═════ DATASET ═════

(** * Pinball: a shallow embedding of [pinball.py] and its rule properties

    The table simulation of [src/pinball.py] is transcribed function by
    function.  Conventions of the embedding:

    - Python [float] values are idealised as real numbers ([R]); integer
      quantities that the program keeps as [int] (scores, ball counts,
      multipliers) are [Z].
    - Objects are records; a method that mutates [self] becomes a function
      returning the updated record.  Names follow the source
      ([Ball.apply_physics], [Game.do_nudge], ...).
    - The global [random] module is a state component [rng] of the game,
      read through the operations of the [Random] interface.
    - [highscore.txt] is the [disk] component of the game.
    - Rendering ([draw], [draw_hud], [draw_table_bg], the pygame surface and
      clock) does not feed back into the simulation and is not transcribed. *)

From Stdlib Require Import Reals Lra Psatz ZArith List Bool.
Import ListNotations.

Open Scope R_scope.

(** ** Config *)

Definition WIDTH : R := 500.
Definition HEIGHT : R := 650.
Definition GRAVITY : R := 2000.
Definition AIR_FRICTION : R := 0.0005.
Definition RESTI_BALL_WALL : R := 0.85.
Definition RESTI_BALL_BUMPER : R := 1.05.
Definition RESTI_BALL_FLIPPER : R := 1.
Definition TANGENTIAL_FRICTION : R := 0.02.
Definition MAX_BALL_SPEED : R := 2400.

═════
═════ DATASET ═════

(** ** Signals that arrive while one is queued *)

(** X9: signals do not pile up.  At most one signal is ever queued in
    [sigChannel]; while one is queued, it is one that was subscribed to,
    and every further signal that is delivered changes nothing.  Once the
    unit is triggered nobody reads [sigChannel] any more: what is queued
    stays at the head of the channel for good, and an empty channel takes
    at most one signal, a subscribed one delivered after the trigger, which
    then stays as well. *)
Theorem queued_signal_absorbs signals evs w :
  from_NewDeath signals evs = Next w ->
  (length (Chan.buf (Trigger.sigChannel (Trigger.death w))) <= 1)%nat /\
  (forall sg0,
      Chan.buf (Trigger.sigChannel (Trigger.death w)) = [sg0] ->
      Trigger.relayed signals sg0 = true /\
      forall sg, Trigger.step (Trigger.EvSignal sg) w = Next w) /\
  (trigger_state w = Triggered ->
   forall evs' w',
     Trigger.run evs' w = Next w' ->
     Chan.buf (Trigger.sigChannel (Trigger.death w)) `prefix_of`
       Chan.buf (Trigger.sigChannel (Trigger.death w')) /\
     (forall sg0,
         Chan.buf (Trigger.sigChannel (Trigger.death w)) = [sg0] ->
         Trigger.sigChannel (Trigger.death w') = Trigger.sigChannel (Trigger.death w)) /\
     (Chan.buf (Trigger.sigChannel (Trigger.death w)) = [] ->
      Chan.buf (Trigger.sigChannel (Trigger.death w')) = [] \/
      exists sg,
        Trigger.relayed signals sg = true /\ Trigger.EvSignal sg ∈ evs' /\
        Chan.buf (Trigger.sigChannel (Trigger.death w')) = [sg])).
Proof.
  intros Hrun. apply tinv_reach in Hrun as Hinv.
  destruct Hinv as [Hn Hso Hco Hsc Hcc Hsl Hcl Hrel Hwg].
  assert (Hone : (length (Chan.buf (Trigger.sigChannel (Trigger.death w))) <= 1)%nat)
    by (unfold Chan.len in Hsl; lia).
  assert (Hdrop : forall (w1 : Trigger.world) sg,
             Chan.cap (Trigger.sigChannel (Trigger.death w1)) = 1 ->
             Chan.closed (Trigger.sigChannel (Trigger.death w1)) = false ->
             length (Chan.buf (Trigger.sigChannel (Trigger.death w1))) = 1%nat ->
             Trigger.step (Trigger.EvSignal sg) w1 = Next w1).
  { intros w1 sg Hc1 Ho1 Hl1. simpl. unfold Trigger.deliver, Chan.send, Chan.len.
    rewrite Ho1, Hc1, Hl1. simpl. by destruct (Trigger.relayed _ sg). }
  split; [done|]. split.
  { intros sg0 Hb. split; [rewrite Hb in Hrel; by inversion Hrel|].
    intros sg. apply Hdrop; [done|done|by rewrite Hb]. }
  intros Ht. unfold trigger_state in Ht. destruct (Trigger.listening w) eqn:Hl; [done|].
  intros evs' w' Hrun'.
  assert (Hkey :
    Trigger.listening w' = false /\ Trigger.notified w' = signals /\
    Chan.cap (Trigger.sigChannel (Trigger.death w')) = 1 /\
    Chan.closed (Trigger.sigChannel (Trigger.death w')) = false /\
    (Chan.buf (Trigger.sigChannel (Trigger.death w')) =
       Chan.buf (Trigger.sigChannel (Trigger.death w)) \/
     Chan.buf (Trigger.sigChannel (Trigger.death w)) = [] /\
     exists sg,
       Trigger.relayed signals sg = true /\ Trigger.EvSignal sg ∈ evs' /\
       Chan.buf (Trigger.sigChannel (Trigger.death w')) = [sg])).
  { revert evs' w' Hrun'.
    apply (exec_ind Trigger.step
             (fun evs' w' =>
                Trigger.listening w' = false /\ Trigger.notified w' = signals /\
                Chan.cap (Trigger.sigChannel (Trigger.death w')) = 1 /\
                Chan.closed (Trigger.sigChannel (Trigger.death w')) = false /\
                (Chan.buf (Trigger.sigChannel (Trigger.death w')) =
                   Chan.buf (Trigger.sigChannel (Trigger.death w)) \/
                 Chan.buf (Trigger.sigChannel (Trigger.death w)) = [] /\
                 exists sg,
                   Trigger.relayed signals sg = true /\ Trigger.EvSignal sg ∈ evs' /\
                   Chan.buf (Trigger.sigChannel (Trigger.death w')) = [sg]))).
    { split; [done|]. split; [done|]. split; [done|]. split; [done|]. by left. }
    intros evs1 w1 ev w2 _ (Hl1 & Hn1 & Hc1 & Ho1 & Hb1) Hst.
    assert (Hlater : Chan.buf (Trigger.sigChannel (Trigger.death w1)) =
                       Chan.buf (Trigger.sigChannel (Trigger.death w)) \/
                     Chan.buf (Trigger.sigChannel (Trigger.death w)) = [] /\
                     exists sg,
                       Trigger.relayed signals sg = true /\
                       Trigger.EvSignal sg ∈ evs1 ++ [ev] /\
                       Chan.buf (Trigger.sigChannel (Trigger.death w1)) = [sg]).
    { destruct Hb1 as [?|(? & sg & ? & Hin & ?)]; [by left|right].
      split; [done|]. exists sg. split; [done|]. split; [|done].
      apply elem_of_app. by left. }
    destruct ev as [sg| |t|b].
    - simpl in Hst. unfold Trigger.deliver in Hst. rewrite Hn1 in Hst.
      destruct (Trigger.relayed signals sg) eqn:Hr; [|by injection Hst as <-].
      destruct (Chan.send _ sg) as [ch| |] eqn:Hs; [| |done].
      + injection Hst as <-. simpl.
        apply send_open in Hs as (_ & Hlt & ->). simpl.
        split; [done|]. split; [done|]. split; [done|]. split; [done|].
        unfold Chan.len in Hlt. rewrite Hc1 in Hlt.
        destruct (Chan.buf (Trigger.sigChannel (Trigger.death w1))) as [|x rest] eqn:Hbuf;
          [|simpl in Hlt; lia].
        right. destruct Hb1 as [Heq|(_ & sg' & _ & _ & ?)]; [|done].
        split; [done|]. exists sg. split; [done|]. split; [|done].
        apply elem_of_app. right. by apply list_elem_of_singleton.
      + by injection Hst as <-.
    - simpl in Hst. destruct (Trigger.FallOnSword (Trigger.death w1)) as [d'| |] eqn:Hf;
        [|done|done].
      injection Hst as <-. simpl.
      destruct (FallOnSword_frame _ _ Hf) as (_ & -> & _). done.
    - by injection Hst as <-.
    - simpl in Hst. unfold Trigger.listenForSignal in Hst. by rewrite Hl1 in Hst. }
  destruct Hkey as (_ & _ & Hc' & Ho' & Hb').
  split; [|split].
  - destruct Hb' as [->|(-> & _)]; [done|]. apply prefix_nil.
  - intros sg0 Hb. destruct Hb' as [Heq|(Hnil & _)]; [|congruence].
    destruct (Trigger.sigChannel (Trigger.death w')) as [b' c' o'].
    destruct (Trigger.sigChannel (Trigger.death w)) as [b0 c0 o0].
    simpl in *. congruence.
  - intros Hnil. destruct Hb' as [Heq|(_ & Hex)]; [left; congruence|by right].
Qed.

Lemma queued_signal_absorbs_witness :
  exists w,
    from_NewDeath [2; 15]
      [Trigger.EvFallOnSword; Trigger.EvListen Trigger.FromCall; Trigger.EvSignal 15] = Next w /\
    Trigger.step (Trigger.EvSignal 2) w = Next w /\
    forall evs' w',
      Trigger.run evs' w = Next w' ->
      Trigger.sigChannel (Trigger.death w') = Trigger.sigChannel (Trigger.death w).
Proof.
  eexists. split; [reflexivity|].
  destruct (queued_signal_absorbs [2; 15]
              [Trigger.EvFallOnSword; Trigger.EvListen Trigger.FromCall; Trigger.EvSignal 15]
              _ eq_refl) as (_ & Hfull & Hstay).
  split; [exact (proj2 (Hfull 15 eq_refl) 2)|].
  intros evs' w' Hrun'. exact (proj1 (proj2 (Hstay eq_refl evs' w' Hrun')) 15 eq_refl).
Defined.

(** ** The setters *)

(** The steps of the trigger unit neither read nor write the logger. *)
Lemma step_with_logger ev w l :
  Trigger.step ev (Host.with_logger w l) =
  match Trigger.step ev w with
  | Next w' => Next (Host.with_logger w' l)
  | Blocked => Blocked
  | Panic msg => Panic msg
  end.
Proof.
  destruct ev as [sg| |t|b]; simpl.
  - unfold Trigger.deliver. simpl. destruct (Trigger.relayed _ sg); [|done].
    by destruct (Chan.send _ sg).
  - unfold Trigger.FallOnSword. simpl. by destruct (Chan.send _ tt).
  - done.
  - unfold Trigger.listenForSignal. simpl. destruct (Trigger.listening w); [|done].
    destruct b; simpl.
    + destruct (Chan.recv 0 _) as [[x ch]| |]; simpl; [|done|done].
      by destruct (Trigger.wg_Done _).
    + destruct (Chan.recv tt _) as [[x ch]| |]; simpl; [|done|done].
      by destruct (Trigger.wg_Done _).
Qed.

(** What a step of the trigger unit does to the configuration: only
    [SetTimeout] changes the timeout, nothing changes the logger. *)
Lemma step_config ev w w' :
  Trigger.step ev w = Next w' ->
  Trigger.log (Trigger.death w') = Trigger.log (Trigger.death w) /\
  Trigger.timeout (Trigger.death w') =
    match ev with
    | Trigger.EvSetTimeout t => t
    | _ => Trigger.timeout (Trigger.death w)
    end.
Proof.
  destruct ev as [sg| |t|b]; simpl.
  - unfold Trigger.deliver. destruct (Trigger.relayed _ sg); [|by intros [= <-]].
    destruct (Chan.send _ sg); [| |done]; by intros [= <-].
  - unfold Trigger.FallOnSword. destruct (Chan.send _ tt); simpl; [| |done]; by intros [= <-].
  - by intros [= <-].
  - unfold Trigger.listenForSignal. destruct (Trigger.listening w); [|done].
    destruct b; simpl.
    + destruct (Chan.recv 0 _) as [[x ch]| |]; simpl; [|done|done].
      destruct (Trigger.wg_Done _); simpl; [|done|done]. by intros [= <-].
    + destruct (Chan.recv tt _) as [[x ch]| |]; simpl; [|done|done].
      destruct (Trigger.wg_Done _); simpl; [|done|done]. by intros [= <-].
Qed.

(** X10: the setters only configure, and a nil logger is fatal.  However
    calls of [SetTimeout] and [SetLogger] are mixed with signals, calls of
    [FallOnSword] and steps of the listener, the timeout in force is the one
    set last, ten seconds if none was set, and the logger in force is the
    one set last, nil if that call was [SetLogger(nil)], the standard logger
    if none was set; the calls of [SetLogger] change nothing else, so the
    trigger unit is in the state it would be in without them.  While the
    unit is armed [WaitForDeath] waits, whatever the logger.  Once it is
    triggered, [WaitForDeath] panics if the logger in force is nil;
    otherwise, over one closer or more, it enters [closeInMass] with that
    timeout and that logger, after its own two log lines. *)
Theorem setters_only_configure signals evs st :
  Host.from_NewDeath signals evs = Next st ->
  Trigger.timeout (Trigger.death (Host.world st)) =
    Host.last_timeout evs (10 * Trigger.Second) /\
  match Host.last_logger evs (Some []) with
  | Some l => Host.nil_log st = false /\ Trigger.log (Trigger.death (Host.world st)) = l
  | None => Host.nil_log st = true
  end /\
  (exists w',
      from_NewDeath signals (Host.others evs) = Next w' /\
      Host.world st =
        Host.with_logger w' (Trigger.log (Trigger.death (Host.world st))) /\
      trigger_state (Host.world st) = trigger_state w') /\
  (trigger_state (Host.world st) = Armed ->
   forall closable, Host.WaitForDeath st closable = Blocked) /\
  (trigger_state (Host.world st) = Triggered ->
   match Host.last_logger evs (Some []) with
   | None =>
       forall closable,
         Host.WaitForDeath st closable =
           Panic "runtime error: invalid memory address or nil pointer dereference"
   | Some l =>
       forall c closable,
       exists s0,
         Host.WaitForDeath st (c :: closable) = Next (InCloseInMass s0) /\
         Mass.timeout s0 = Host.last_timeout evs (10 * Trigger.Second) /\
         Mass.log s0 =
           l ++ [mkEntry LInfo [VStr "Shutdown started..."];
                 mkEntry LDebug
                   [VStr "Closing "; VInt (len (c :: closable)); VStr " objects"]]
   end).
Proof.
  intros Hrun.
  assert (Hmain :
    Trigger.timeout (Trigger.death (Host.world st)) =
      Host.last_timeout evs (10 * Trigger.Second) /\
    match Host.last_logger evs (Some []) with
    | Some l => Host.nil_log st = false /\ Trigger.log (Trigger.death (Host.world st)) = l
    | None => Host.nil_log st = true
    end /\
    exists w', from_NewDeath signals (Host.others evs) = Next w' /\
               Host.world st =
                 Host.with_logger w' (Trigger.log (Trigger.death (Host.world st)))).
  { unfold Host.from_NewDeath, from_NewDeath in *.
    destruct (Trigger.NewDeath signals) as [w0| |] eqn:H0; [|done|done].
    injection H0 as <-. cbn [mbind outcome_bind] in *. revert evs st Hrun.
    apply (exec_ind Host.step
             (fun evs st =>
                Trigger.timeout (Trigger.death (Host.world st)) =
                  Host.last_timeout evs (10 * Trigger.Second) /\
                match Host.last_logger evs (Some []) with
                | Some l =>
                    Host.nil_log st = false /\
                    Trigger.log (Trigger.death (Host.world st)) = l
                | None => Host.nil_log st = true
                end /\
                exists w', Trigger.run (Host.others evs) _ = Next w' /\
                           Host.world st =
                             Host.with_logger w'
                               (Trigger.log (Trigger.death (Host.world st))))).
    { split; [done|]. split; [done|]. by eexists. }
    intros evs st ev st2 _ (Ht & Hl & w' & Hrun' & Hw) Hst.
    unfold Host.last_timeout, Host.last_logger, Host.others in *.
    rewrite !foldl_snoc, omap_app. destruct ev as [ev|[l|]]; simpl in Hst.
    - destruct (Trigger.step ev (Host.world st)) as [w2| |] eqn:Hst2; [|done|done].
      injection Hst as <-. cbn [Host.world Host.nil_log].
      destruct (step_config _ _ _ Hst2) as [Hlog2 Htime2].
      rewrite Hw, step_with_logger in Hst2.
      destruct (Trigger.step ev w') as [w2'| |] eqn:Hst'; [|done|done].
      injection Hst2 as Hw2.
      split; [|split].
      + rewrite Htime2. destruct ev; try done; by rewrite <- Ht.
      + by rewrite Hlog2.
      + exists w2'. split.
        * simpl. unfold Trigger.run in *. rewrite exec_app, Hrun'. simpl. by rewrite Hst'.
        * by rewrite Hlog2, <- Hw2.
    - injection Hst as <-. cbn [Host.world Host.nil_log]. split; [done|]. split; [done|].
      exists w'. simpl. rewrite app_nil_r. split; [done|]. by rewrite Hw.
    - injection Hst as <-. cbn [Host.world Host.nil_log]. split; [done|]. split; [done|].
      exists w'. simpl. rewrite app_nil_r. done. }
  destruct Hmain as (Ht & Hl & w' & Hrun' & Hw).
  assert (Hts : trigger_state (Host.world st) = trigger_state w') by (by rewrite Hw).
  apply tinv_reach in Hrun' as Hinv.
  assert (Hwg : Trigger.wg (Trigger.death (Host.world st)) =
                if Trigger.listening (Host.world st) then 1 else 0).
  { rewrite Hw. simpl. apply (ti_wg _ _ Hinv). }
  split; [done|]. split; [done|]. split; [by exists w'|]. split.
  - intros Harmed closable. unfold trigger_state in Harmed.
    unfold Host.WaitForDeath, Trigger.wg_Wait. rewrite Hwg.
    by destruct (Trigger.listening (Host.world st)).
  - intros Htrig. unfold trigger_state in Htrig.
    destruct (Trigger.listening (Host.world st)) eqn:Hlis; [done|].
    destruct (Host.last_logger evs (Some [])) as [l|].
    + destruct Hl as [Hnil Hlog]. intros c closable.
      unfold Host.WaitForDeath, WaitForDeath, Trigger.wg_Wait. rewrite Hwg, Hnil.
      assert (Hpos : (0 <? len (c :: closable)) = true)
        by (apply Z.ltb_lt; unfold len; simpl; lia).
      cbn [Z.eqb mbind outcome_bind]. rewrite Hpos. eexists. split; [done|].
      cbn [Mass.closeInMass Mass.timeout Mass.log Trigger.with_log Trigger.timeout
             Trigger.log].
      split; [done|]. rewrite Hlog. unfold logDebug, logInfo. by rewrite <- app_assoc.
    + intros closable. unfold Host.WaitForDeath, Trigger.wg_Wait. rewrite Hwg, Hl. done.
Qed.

═════

TASK STATEMENT
Could you restate word for word the lines above from the one containing "(** What a step" through the one containing "- unfold Trigger.FallOnSword. destruct", both included, and nothing else?

TASK SOLUTION
(** What a step of the trigger unit does to the configuration: only
    [SetTimeout] changes the timeout, nothing changes the logger. *)
Lemma step_config ev w w' :
  Trigger.step ev w = Next w' ->
  Trigger.log (Trigger.death w') = Trigger.log (Trigger.death w) /\
  Trigger.timeout (Trigger.death w') =
    match ev with
    | Trigger.EvSetTimeout t => t
    | _ => Trigger.timeout (Trigger.death w)
    end.
Proof.
  destruct ev as [sg| |t|b]; simpl.
  - unfold Trigger.deliver. destruct (Trigger.relayed _ sg); [|by intros [= <-]].
    destruct (Chan.send _ sg); [| |done]; by intros [= <-].
  - unfold Trigger.FallOnSword. destruct (Chan.send _ tt); simpl; [| |done]; by intros [= <-].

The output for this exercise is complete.